◆ WHAT YOU NEED TO DO
When you reach the line that contains "[by apply handle_wire_step|]." in the data below, start reproducing lines exactly, and stop after the line that contains "Lemma wire_step_registers_focus onValueChange".

==*==

Lemma run_wire_value_change property s :
  (this ← get_this;
   if negb (truthy (prop (props this)
                      ("_observer" +:+ property +:+ "_value_change")))
   then h ← addObserver property ValueChange;
        modify (set_prop ("_observer" +:+ property +:+ "_value_change") h)
   else mret tt) s
  = Res (inr tt) (wire_value_change s property) [].
Proof.
  rewrite run_get_this. unfold wire_value_change, value_change_handle.
  by destruct (truthy _).
Qed.

Lemma run_wire_focus_out property s :
  (this ← get_this;
   if negb (truthy (prop (props this)
                      ("_observer" +:+ property +:+ "_focus_out")))
   then h ← addObserver (shouldValidate_key property) FocusOut;
        modify (set_prop ("_observer" +:+ property +:+ "_focus_out") h)
   else mret tt) s
  = Res (inr tt) (wire_focus_out s property) [].
Proof.
  rewrite run_get_this. unfold wire_focus_out, focus_out_handle.
  by destruct (truthy _).
Qed.

Lemma _setupAutoValidateObserves_run s :
  _setupAutoValidateObserves s
  = Res (inr tt)
        (foldl (wire_step (validateOnValueChange s) (validateOnFocusOut s))
               s (validations_keys s))
        [].
Proof.
  unfold _setupAutoValidateObserves. rewrite run_get_this. cbn zeta.
  apply for_in_pure. intros property s'. unfold wire_step. rewrite run_bind.
  destruct (validateOnValueChange s), (validateOnFocusOut s);
    rewrite ?run_wire_value_change; cbn [mret M_ret out post emitted];
    rewrite ?run_wire_focus_out; reflexivity.
Qed.

Lemma truthy_prop_insert (m : gmap string jsval) k k' :
  truthy (prop m k') = true →
  truthy (prop (<[k := Ember_namespace]> m) k') = true.
Proof.
  intros H. unfold prop. destruct (decide (k = k')) as [->|Hne].
  - by rewrite lookup_insert_eq.
  - by rewrite lookup_insert_ne.
Qed.

Lemma handles_set_insert s k :
  handles_set s → handles_set (set_prop k Ember_namespace s).
Proof.
  intros H key method Hin. specialize (H key method Hin).
  destruct method; cbn [props set_prop].
  - by apply truthy_prop_insert.
  - intros p Hp. by apply truthy_prop_insert, H.
Qed.

Lemma wired_wire_value_change s p : wired s → wired (wire_value_change s p).
Proof.
  intros [Hnd Hset]. unfold wire_value_change.
  destruct (truthy (prop (props s) (value_change_handle p))) eqn:Ht;
    cbn [negb]; [done|].
  split.
  - cbn [observers set_prop push_observer]. apply NoDup_app.
    split; [done|]. split; [|apply NoDup_singleton].
    intros ob Hob ->%list_elem_of_singleton.
    specialize (Hset _ _ Hob). cbn in Hset. congruence.
  - intros key method Hin. cbn [observers set_prop push_observer] in Hin.
    apply elem_of_app in Hin as [Hin|Hin].
    + by apply (handles_set_insert s _ Hset key method).
    + apply list_elem_of_singleton in Hin as [= -> ->].
      cbn [props set_prop push_observer]. unfold prop.
      by rewrite lookup_insert_eq.
Qed.

Lemma wired_wire_focus_out s p : wired s → wired (wire_focus_out s p).
Proof.
  intros [Hnd Hset]. unfold wire_focus_out.
  destruct (truthy (prop (props s) (focus_out_handle p))) eqn:Ht;
    cbn [negb]; [done|].
  split.
  - cbn [observers set_prop push_observer]. apply NoDup_app.
    split; [done|]. split; [|apply NoDup_singleton].
    intros ob Hob ->%list_elem_of_singleton.
    specialize (Hset _ _ Hob p eq_refl). congruence.
  - intros key method Hin. cbn [observers set_prop push_observer] in Hin.
    apply elem_of_app in Hin as [Hin|Hin].
    + by apply (handles_set_insert s _ Hset key method).
    + apply list_elem_of_singleton in Hin as [= -> ->].
      intros p' Hp'. apply append_inv_tail in Hp' as <-.
      cbn [props set_prop push_observer]. unfold prop.
      by rewrite lookup_insert_eq.
Qed.

Lemma wired_wire_step onValueChange onFocusOut s p :
  wired s → wired (wire_step onValueChange onFocusOut s p).
Proof.
  intros H. unfold wire_step. destruct onValueChange, onFocusOut;
    auto using wired_wire_value_change, wired_wire_focus_out.
Qed.

Lemma wired_foldl onValueChange onFocusOut (keys : list string) s :
  wired s → wired (foldl (wire_step onValueChange onFocusOut) s keys).
Proof.
  revert s. induction keys as [|k keys IH]; intros s H; [done|].
  cbn [foldl]. by apply IH, wired_wire_step.
Qed.

Lemma rewire_run s cfg :
  rewire s cfg
  = foldl (wire_step cfg.1.2 cfg.2)
      (set_validations cfg.1.1 (set_flags cfg.1.2 cfg.2 s))
      (validations_keys (set_validations cfg.1.1 s)).
Proof.
  unfold rewire, assign_validations.
  by rewrite run_modify, _setupAutoValidateObserves_run.
Qed.

Lemma wired_rewire s cfg : wired s → wired (rewire s cfg).
Proof. intros H. rewrite rewire_run. by apply wired_foldl. Qed.

Lemma filter_none {A} (P : A → Prop) `{∀ x, Decision (P x)} (l : list A) :
  (∀ y, y ∈ l → ¬ P y) → filter P l = [].
Proof.
  induction l as [|y l IH]; intros Hall; [done|].
  rewrite filter_cons_False by (apply Hall; by left).
  apply IH. intros z Hz. apply Hall. by right.
Qed.

Lemma NoDup_count {A} `{EqDecision A} (l : list A) (x : A) :
  NoDup l → (length (filter (λ y, y = x) l) ≤ 1)%nat.
Proof.
  induction 1 as [|y l Hy Hnd IH]; [cbn; lia|].
  rewrite filter_cons. destruct (decide (y = x)) as [->|Hne]; [|done].
  cbn. assert (filter (λ y, y = x) l = []) as ->; [|cbn; lia].
  apply filter_none. by intros y Hin ->.
Qed.

(** C6. Starting from an object with no observers, after any number of
    reassignments of [validations] (and of the two flags), each followed by
    the wiring step, every attribute has at most one value-change observer
    and at most one focus-out observer. *)
Theorem wiring_installs_at_most_one s0
    (cfgs : list (option (list (string * list (string * options)))
                  * bool * bool)) a :
  observers s0 = [] →
  (observer_count (foldl rewire s0 cfgs) a ValueChange ≤ 1)%nat
  ∧ (observer_count (foldl rewire s0 cfgs) (shouldValidate_key a) FocusOut
     ≤ 1)%nat.
Proof.
  intros Hnone.
  assert (wired (foldl rewire s0 cfgs)) as [Hnd _].
  { assert (wired s0) as Hw.
    { split; [rewrite Hnone; constructor|].
      intros key method Hin. rewrite Hnone in Hin. by apply elem_of_nil in Hin. }
    clear Hnone. revert s0 Hw.
    induction cfgs as [|cfg cfgs IH]; intros s0 Hw; [done|].
    cbn [foldl]. by apply IH, wired_rewire. }
  unfold observer_count. split; by apply NoDup_count.
Qed.

(** *** The observer a value change meets *)

Lemma value_change_handle_inj p q :
  value_change_handle p = value_change_handle q → p = q.
Proof.
  unfold value_change_handle. intros H.
  apply (inj (String.app "_observer")) in H. by apply append_inv_tail in H.
Qed.

Lemma focus_out_handle_ne p q : focus_out_handle p ≠ value_change_handle q.
Proof.
  unfold focus_out_handle, value_change_handle. intros H.
  apply (inj (String.app "_observer")) in H.
  apply (f_equal string_last) in H.
  rewrite !string_last_append in H by done. discriminate H.
Qed.

Lemma observers_wire_step onValueChange onFocusOut s p ob :
  ob ∈ observers s → ob ∈ observers (wire_step onValueChange onFocusOut s p).
Proof.
  intros H. unfold wire_step, wire_value_change, wire_focus_out.
  repeat match goal with
    | |- context [if ?b then _ else _] => destruct b
    end; cbn [observers set_prop push_observer];
    rewrite ?elem_of_app; auto.
Qed.

Lemma observers_foldl onValueChange onFocusOut (keys : list string) s ob :
  ob ∈ observers s →
  ob ∈ observers (foldl (wire_step onValueChange onFocusOut) s keys).
Proof.
  revert s. induction keys as [|k keys IH]; intros s H; [done|].
  cbn [foldl]. by apply IH, observers_wire_step.
Qed.

(** While the handle of [a] is unset or its observer is registered, wiring
    keeps it so. *)
Lemma handle_wire_step onValueChange onFocusOut s p a :
  (truthy (prop (props s) (value_change_handle a)) = true →
   (a, ValueChange) ∈ observers s) →
  truthy (prop (props (wire_step onValueChange onFocusOut s p))
            (value_change_handle a)) = true →
  (a, ValueChange) ∈ observers (wire_step onValueChange onFocusOut s p).
Proof.
  intros HJ. unfold wire_step, wire_value_change, wire_focus_out.
  destruct onValueChange, onFocusOut;
    repeat match goal with
      | |- context [if negb ?b then _ else _] => destruct b eqn:?; cbn [negb]
      end; cbn [observers props set_prop push_observer]; unfold prop;
    rewrite ?elem_of_app, ?list_elem_of_singleton;
    repeat match goal with
      | |- context [<[focus_out_handle _ := _]> _ !! value_change_handle _] =>
          rewrite lookup_insert_ne by apply focus_out_handle_ne
      end;
    try (destruct (decide (p = a)) as [->|Hne];
         [by auto | rewrite lookup_insert_ne
                      by (intros ?%value_change_handle_inj; done)]);
    intros Ht; auto.
Qed.

Lemma wire_step_registers onFocusOut s a :
  (truthy (prop (props s) (value_change_handle a)) = true →
   (a, ValueChange) ∈ observers s) →
  (a, ValueChange) ∈ observers (wire_step true onFocusOut s a).
Proof.
  intros HJ.
  assert ((a, ValueChange) ∈ observers (wire_value_change s a)) as Hin.
  { unfold wire_value_change.
    destruct (truthy (prop (props s) (value_change_handle a))) eqn:Ht;
      cbn [negb]; [by apply HJ|].
    cbn [observers set_prop push_observer]. apply elem_of_app. right.
    by apply list_elem_of_singleton. }
  unfold wire_step. destruct onFocusOut; [|done].
  unfold wire_focus_out. destruct (negb _); [|done].
  cbn [observers set_prop push_observer]. apply elem_of_app. by left.
Qed.

Lemma foldl_registers onFocusOut (keys : list string) s a :
  (truthy (prop (props s) (value_change_handle a)) = true →
   (a, ValueChange) ∈ observers s) →
  a ∈ keys →
  (a, ValueChange) ∈ observers (foldl (wire_step true onFocusOut) s keys).
Proof.
  revert s. induction keys as [|k keys IH]; intros s HJ Ha.
  - by apply elem_of_nil in Ha.
  - cbn [foldl]. destruct (decide (k = a)) as [->|Hne].
    + by apply observers_foldl, wire_step_registers.
    + apply IH; [by apply handle_wire_step|].
      apply elem_of_cons in Ha as [->|Ha]; done.
Qed.

Lemma focus_out_handle_inj p q :
  focus_out_handle p = focus_out_handle q → p = q.
Proof.
  unfold focus_out_handle. intros H.
  apply (inj (String.app "_observer")) in H. by apply append_inv_tail in H.
Qed.

(** The same for the focus-out observer of [a]. *)
Lemma focus_handle_wire_step onValueChange onFocusOut s p a :
  (truthy (prop (props s) (focus_out_handle a)) = true →
   (shouldValidate_key a, FocusOut) ∈ observers s) →
  truthy (prop (props (wire_step onValueChange onFocusOut s p))
            (focus_out_handle a)) = true →
  (shouldValidate_key a, FocusOut)
  ∈ observers (wire_step onValueChange onFocusOut s p).
Proof.
  intros HJ. unfold wire_step, wire_value_change, wire_focus_out.
  destruct onValueChange, onFocusOut;
    repeat match goal with
      | |- context [if negb ?b then _ else _] => destruct b eqn:?; cbn [negb]
      end; cbn [observers props set_prop push_observer]; unfold prop;
    rewrite ?elem_of_app, ?list_elem_of_singleton;
    try (destruct (decide (p = a)) as [->|Hne]; [by auto|]);
    repeat (rewrite lookup_insert_ne
              by first [ intros ?%focus_out_handle_inj; done
                       | intros Heq; symmetry in Heq;
                         by apply focus_out_handle_ne in Heq ]);
    intros Ht; auto.
Qed.

Lemma wire_step_registers_focus onValueChange s a :
  (truthy (prop (props s) (focus_out_handle a)) = true →
   (shouldValidate_key a, FocusOut) ∈ observers s) →
  (shouldValidate_key a, FocusOut)
  ∈ observers (wire_step onValueChange true s a).
Proof.
  intros HJ. unfold wire_step.
  set (s1 := if onValueChange then wire_value_change s a else s).
  assert (truthy (prop (props s1) (focus_out_handle a)) = true →
          (shouldValidate_key a, FocusOut) ∈ observers s1) as HJ1.
  { subst s1. destruct onValueChange; [|done].
    apply (focus_handle_wire_step true false s a a HJ). }
  unfold wire_focus_out.
  destruct (truthy (prop (props s1) (focus_out_handle a))) eqn:Ht;
    cbn [negb]; [by apply HJ1|].
  cbn [observers set_prop push_observer]. apply elem_of_app. right.
  by apply list_elem_of_singleton.
Qed.

(** With [validateOnFocusOut] enabled, wiring an object that had no observers
    registers, for each declared attribute, the focus-out observer on the
    attribute's [shouldValidate] key. *)
Lemma focus_out_observer_registered s0 v a :
  observers s0 = [] →
  truthy (prop (props s0) (focus_out_handle a)) = false →
  validateOnFocusOut s0 = true →
  a ∈ v.*1 →
  (shouldValidate_key a, FocusOut)
  ∈ observers (post (assign_validations (Some v) s0)).
Proof.
  intros Hnone Hhandle Hfo Ha. unfold assign_validations.
  rewrite run_modify, _setupAutoValidateObserves_run. cbn [post].
  cbn [validateOnValueChange validateOnFocusOut set_validations
       validations_keys validations]. rewrite Hfo.
  assert (truthy (prop (props (set_validations (Some v) s0))
                    (focus_out_handle a)) = true →
          (shouldValidate_key a, FocusOut)
          ∈ observers (set_validations (Some v) s0)) as HJ.
  { cbn [props set_validations]. congruence. }
  revert HJ. generalize (set_validations (Some v) s0).
  generalize (validateOnValueChange s0). intros vc.
  induction (v.*1) as [|k keys IH]; intros s HJ.
  - by apply elem_of_nil in Ha.
  - cbn [foldl]. destruct (decide (k = a)) as [->|Hne].
    + by apply observers_foldl, wire_step_registers_focus.
    + apply IH; [|by apply focus_handle_wire_step].
      apply elem_of_cons in Ha as [->|Ha]; done.
Qed.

==*==

◆ RESPONSE BOX
    + apply IH; [by apply handle_wire_step|].
      apply elem_of_cons in Ha as [->|Ha]; done.
Qed.

Lemma focus_out_handle_inj p q :
  focus_out_handle p = focus_out_handle q → p = q.
Proof.
  unfold focus_out_handle. intros H.
  apply (inj (String.app "_observer")) in H. by apply append_inv_tail in H.
Qed.

(** The same for the focus-out observer of [a]. *)
Lemma focus_handle_wire_step onValueChange onFocusOut s p a :
  (truthy (prop (props s) (focus_out_handle a)) = true →
   (shouldValidate_key a, FocusOut) ∈ observers s) →
  truthy (prop (props (wire_step onValueChange onFocusOut s p))
            (focus_out_handle a)) = true →
  (shouldValidate_key a, FocusOut)
  ∈ observers (wire_step onValueChange onFocusOut s p).
Proof.
  intros HJ. unfold wire_step, wire_value_change, wire_focus_out.
  destruct onValueChange, onFocusOut;
    repeat match goal with
      | |- context [if negb ?b then _ else _] => destruct b eqn:?; cbn [negb]
      end; cbn [observers props set_prop push_observer]; unfold prop;
    rewrite ?elem_of_app, ?list_elem_of_singleton;
    try (destruct (decide (p = a)) as [->|Hne]; [by auto|]);
    repeat (rewrite lookup_insert_ne
              by first [ intros ?%focus_out_handle_inj; done
                       | intros Heq; symmetry in Heq;
                         by apply focus_out_handle_ne in Heq ]);
    intros Ht; auto.
Qed.

Lemma wire_step_registers_focus onValueChange s a :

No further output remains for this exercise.